As I sit here writing this post, the end of my season is rapidly approaching. It is as if the weather knows that endings are coming, giving us cold days and dark mornings. The station has grown quite quiet as our numbers rapidly dwindle. Our team of seven is now just a team of three. The mice are invading our house to escape the cold and our heater makes our house sing a rumbling lullaby.
I have always found the changing of the seasons to be an apt metaphor for times of transition. The cyclical nature of the seasons mirrors the way each ending is a beginning. As summer leaves us and fall prepares us for the cold winter ahead, I can’t help but look back on how much my life has changed in the last six months.
I started this job having just finished my undergraduate degree. I was filled with the fear of not knowing what is ahead, like it was too dark to see what was right in front of my face. Now I am faced again with not knowing, but I feel ready to free fall into the darkness.
When I started this job I was full of excitement and nerves, I had no idea what to expect. Throughout college my passion for plants grew like a vine spreading to every part of my life. Now I feel as though that passion has blossomed leaving me with a sense of sureness about what I want to do with my life. I love plants. I love the way they grow. I love the way they cope with every changing conditions. I love learning what each plant is and what makes it unique. I love what we can learn about life and death from plants.
I am so grateful to have spent this season doing work about something I am so passionate about. I have learned so much and yet it is only the beginning of what is a long and twisting road ahead of me. I sit here not knowing what is next in my life, but there is a sort of comfort in the unknown. The only constant I will ever find in my life is change and I welcome that. The choices are all mine and there is no right or wrong choice, only the choice I make.
I will miss Montana, but my East Coast heart aches for the place I have always called home. I will soon say my sorrowful goodbyes to this big and beautiful state. I am ready to return to Massachusetts where the people are unfriendly and cold, but where my heart feels so warm. I will stare out at the vastness of the ocean and think of Montana and the wide open spaces.

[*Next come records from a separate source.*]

(* ===== verification/Distribution.v ===== *)
(** * Distribution metrics (src/daemon/distribution.c)

    A distribution keeps its buckets as a binary tree laid out in an array
    (preorder).  Array accesses out of range and a second lock of a held
    mutex are [None]. *)

From Stdlib Require Import ZArith Lia SpecFloat Sorted.
From stdpp Require Import base list numbers option sorting.
From S2P Require Import Prelude Double.

(** ** Data *)

Record bucket_t : Type := mk_bucket { bucket_counter : Z; maximum : double }.

Record distribution_t : Type := mk_dist {
  tree : list bucket_t;
  num_buckets : nat;
  total_sum : double;
  total_square_sum : double;
  mutex : bool;   (* held *)
}.

#[local] Open Scope nat_scope.

Definition set_tree (d : distribution_t) (t : list bucket_t) : distribution_t :=
  mk_dist t (num_buckets d) (total_sum d) (total_square_sum d) (mutex d).
Definition set_mutex (d : distribution_t) (b : bool) : distribution_t :=
  mk_dist (tree d) (num_buckets d) (total_sum d) (total_square_sum d) b.

Definition pthread_mutex_lock (d : distribution_t) : option distribution_t :=
  if mutex d then None else Some (set_mutex d true).
Definition pthread_mutex_unlock (d : distribution_t) : option distribution_t :=
  if mutex d then Some (set_mutex d false) else None.

(** A write to an array element that exists. *)
Definition write {A} (l : list A) (i : nat) (x : A) : option (list A) :=
  if i <? length l then Some (<[i := x]> l) else None.

(** ** The tree *)

Definition left_child_index (node_index left right : nat) : nat := node_index + 1.
Definition right_child_index (node_index left right : nat) : nat :=
  let mid := (left + right) / 2 in node_index + 2 * (mid - left + 1).
Definition tree_size (num_buckets : nat) : nat := 2 * num_buckets - 1.

Definition merge_buckets (left_child right_child : bucket_t) : bucket_t :=
  mk_bucket (u64 (bucket_counter left_child + bucket_counter right_child)) (maximum right_child).

Fixpoint build_tree (fuel : nat) (tr buckets : list bucket_t) (node_index left right : nat)
    : option (list bucket_t) :=
  match fuel with
  | O => None
  | S fuel =>
      if right <? left then Some tr
      else if left =? right then b ← buckets !! left; write tr node_index b
      else
        let mid := (left + right) / 2 in
        let left_child := left_child_index node_index left right in
        let right_child := right_child_index node_index left right in
        tr ← build_tree fuel tr buckets left_child left mid;
        tr ← build_tree fuel tr buckets right_child (mid + 1) right;
        l ← tr !! left_child;
        r ← tr !! right_child;
        write tr node_index (merge_buckets l r)
  end.
(* ===== verification/Metric.v ===== *)
(** * Metrics and metric families (src/daemon/metric.c)

    A metric points back to its family; the functions that follow that
    pointer take the family as an argument ([None]: NULL).  The member of the
    value union that is in use is part of the value.  [copied] distributions
    and meta data come from their own components. *)

From Stdlib Require Import ZArith Lia Ascii String Sorted.
From stdpp Require Import base list sets numbers strings.
From S2P Require Import Prelude MapSpec Double StrBuf LabelSet.
From S2P Require CommonStr MetaData Distribution.

Inductive metric_type_t : Type :=
  | METRIC_TYPE_COUNTER
  | METRIC_TYPE_GAUGE
  | METRIC_TYPE_UNTYPED
  | METRIC_TYPE_DISTRIBUTION.
#[export] Instance metric_type_eq_dec : EqDecision metric_type_t.
Proof. solve_decision. Defined.

Inductive value_t : Type :=
  | v_counter (c : Z)
  | v_gauge (g : double)
  | v_derive (d : Z)
  | v_distribution (d : option Distribution.distribution_t).

Record typed_value_t : Type := mk_typed { tv_value : value_t; tv_type : metric_type_t }.

Record metric_t : Type := mk_metric {
  label : label_set_t;
  m_value : value_t;
  time : Z;
  interval : Z;
  meta : option MetaData.meta_data_t;
}.

Record metric_family_t : Type := mk_family {
  fam_name : option cstr;
  help : option cstr;
  type : metric_type_t;
  metric : list metric_t;
}.

Definition zero_metric : metric_t := mk_metric [] (v_counter 0) 0 0 None.

(** ** Copies *)

(** [distribution_clone], NULL included: both [calloc]s are made. *)
Definition distribution_clone (d : option Distribution.distribution_t) : M (option Distribution.distribution_t) :=
  match d with
  | None => ret None
  | Some d =>
      let* ok1 := alloc in
      let* ok2 := alloc in
      let* '(_, copy) := mopt (Distribution.distribution_clone ok1 ok2 d) in
      ret copy
  end.

Definition clone_distribution_value (v : value_t) : M value_t :=
  match v with
  | v_distribution d => let* d := distribution_clone d in ret (v_distribution d)
  | _ => crash   (* another member read as a pointer *)
  end.

Definition meta_data_clone (m : option MetaData.meta_data_t) : M (option MetaData.meta_data_t) :=
  match m with
  | None => ret None
  | Some m => let* '(_, copy) := MetaData.meta_data_clone m in ret copy
  end.

Definition typed_value_clone (val : typed_value_t) : M typed_value_t :=
  if bool_decide (tv_type val = METRIC_TYPE_DISTRIBUTION) then
    let* v := clone_distribution_value (tv_value val) in ret (mk_typed v (tv_type val))
  else ret (mk_typed (tv_value val) (tv_type val)).

Definition typed_value_create (val : value_t) (ty : metric_type_t) : M typed_value_t :=
  if bool_decide (ty = METRIC_TYPE_DISTRIBUTION) then
    let* v := clone_distribution_value val in ret (mk_typed v ty)
  else ret (mk_typed val ty).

Nearly all the plants have dropped their seeds reflecting the ending that is just a whisper away. When I first arrived everything was in bloom and the hope of spring was all around us. As the season has gone on and the plants have fruited and seeded changing the environment around us I couldn’t help but feel as though I was growing and changing with them. Now as the trees and perennials begin their dormancy for winter, I too prepare for the next cycle of my life.